Tuesday 12 September 2017

Sleep and Hydration

Sleep and Hydration


Two of the most overlooked, beneficial things you can do for health and performance is getting quality sleep and ensuring you are properly hydrated. They may not be the most fancy things to work on but they are the foundation for everything else.

Too often people come to me and ask all these questions about things they are not even close to being ready for. For example they will come in and ask if we can do a salivary cortisol test because they think they have adrenal fatigue. When I ask some things about their lifestyle, like how well do they sleep, they are getting about 5 hours per night at best. Well we don’t need a test to know why you feel tired and burnt out. Get your sleep and lifestyle in order first and then after you have done that for a long period of time, you may want to invest in some testing. Just because you test something doesn’t give you the solution to your problem. If your results come back and say you are screwed up then you are still going to have to address your sleep, nutrition, and lifestyle choices anyway.

The benefits of sleep are enormous but people don’t realise or want to realise it because they don’t want to change their crappy habits of sitting up all night on Facebook or watching T.V.

Here are some benefits of sleep well:
  • Reduce obesity
  • Improve insulin sensitivity
  • Improve hormone function
  • Improve memory and learning
  • Improve athletic performance including speed and reaction time
  • Decrease body fat levels
  • Decrease inflammation

When it comes to hydration I hear all sorts of ridiculous things like “I wish I could drink more water” When I ask why they can’t, I commonly hear “oh, I don’t like the taste”. So you can drink water but you choose not to. Their faces go blank.

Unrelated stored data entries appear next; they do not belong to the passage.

(** * Token-list reconciliation (tokenListFactory): model and properties

    A shallow embedding of [getTokensFactory]: the per-token id refresher,
    the allow-list resolution, the contract scan, the full metadata
    reconciliation, the orchestrator [updateTokens] and the read-through
    accessor.

    Conventions of the embedding.
    - JS numbers that hold network ids, token ids, counts and delays are [Z].
    - An [async] function is a computation in the monad [M]: it threads the
      factory's state and either returns a value or throws.  A pass that is
      awaited runs to completion; work that the source starts without
      awaiting it ([updateTokens] from the accessor, the [setTimeout]
      callback) is queued in the state and run by [runBackground] and
      [fireTimer].
    - Every call to an external collaborator is appended to [trace]; the
      collaborator's answer may depend on the position of the call in the
      trace, so that two calls with the same arguments can be answered
      differently (a flaky transport).
    - [Promise.all] over a mapped array is the in-order traversal: results
      are collected in the order of the array, and the first rejection is the
      one propagated.
    - Token records are values.  The source assigns [token.id] in place; the
      assignment happens only in a pass that goes on to persist the
      network's list rebuilt with the updated records, so the store sees
      the new id through that list, as it does here.
    - [logDebug] has no effect on the state and is left out. *)

From stdpp Require Import base option list gmap sets strings.
From Stdlib Require Import ZArith Lia.

Set Warnings "-clear-no-such-hyp".

(** ** Data model *)

(** [TokenErc20] of dex-js: what the metadata probe answers. *)
Module TokenErc20.
Record t : Type := mk {
  address : string;
  symbol : option string;
  name : option string;
  decimals : Z;
}.
End TokenErc20.

(** [TokenDetails]: one cached record; [id] is the slot in the exchange. *)
Module TokenDetails.
Record t : Type := mk {
  address : string;
  id : Z;
  symbol : option string;
  name : option string;
  decimals : Z;
  image : option string;
}.

(** [token.id = v] *)
Definition set_id (token : t) (v : Z) : t :=
  mk (address token) v (symbol token) (name token) (decimals token)
     (image token).

(** [{ ...partialToken, id }] *)
Definition of_erc20 (partialToken : TokenErc20.t) (v : Z) : t :=
  mk (TokenErc20.address partialToken) v (TokenErc20.symbol partialToken)
     (TokenErc20.name partialToken) (TokenErc20.decimals partialToken) None.
End TokenDetails.

Abbreviation TokenDetails := TokenDetails.t.
Abbreviation TokenErc20 := TokenErc20.t.

(** What a rejected promise carries.  The message of the error thrown by
    [updateTokenIds] is kept structured: the network and the addresses that
    the template string interpolates. *)
Inductive Error : Type :=
  | ExternalError (message : string)
  | MaxRetriesExceeded (networkId : Z) (addresses : list string).

Inductive Result (A : Type) : Type :=
  | Ok (a : A)
  | Err (e : Error).
Arguments Ok {A} a.
Arguments Err {A} e.

Definition is_err {A} (r : Result A) : Prop :=
  match r with Ok _ => False | Err _ => True end.

(** The external calls the factory makes. *)
Inductive Call : Type :=
  | CallHasToken (networkId : Z) (tokenAddress : string)
  | CallGetTokenIdByAddress (networkId : Z) (tokenAddress : string)
  | CallGetTokenAddressById (networkId : Z) (tokenId : Z)
  | CallGetNumTokens (networkId : Z)
  | CallTcrGetTokens (networkId : Z)
  | CallGetTokenFromErc20 (networkId : Z) (tokenAddress : string).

There are many negative things associated with dehydration such as:
  • Decrease in strength and power
  • Problems with cartilage and the inter-vertebral discs
  • Inflammatory issues and chronic pain
  • Digestive issues
  • Compromised immunity
  • Asthma and allergies
  • Fatigue
  • Headaches

Optimal athletic performance cannot be achieved with sub-optimal levels of hydration since all the body's functions depend on adequate fluid levels. Avoiding dehydration will allow you to maintain peak power levels during repeated anaerobic efforts.

Greater hydration will allow you to train harder and longer, and there is evidence that dehydration causes cardiovascular stress as well as deterioration in central nervous system function.

Stop looking for extreme reasons why you aren’t achieving your goals. For 90% of people out there you are looking for an excuse. You have to have your foundation sorted and do it consistently for a long period of time, not for a week or two. It has to be an everyday thing. If you can’t do this, whether you have a gene mutation or some shit like that doesn’t really matter. Sure it may be having an impact but if you’re not sleeping or you are chronically dehydrated then I don’t think it matters. Half the shit that gets asked are things you work on when you have been doing all these things correctly for years. Then when you plateau you can begin to look into more complicated issues to further progress.

Stop looking for a quick fix, work hard, and be consistent with your sleep, hydration, nutrition, and other lifestyle choices.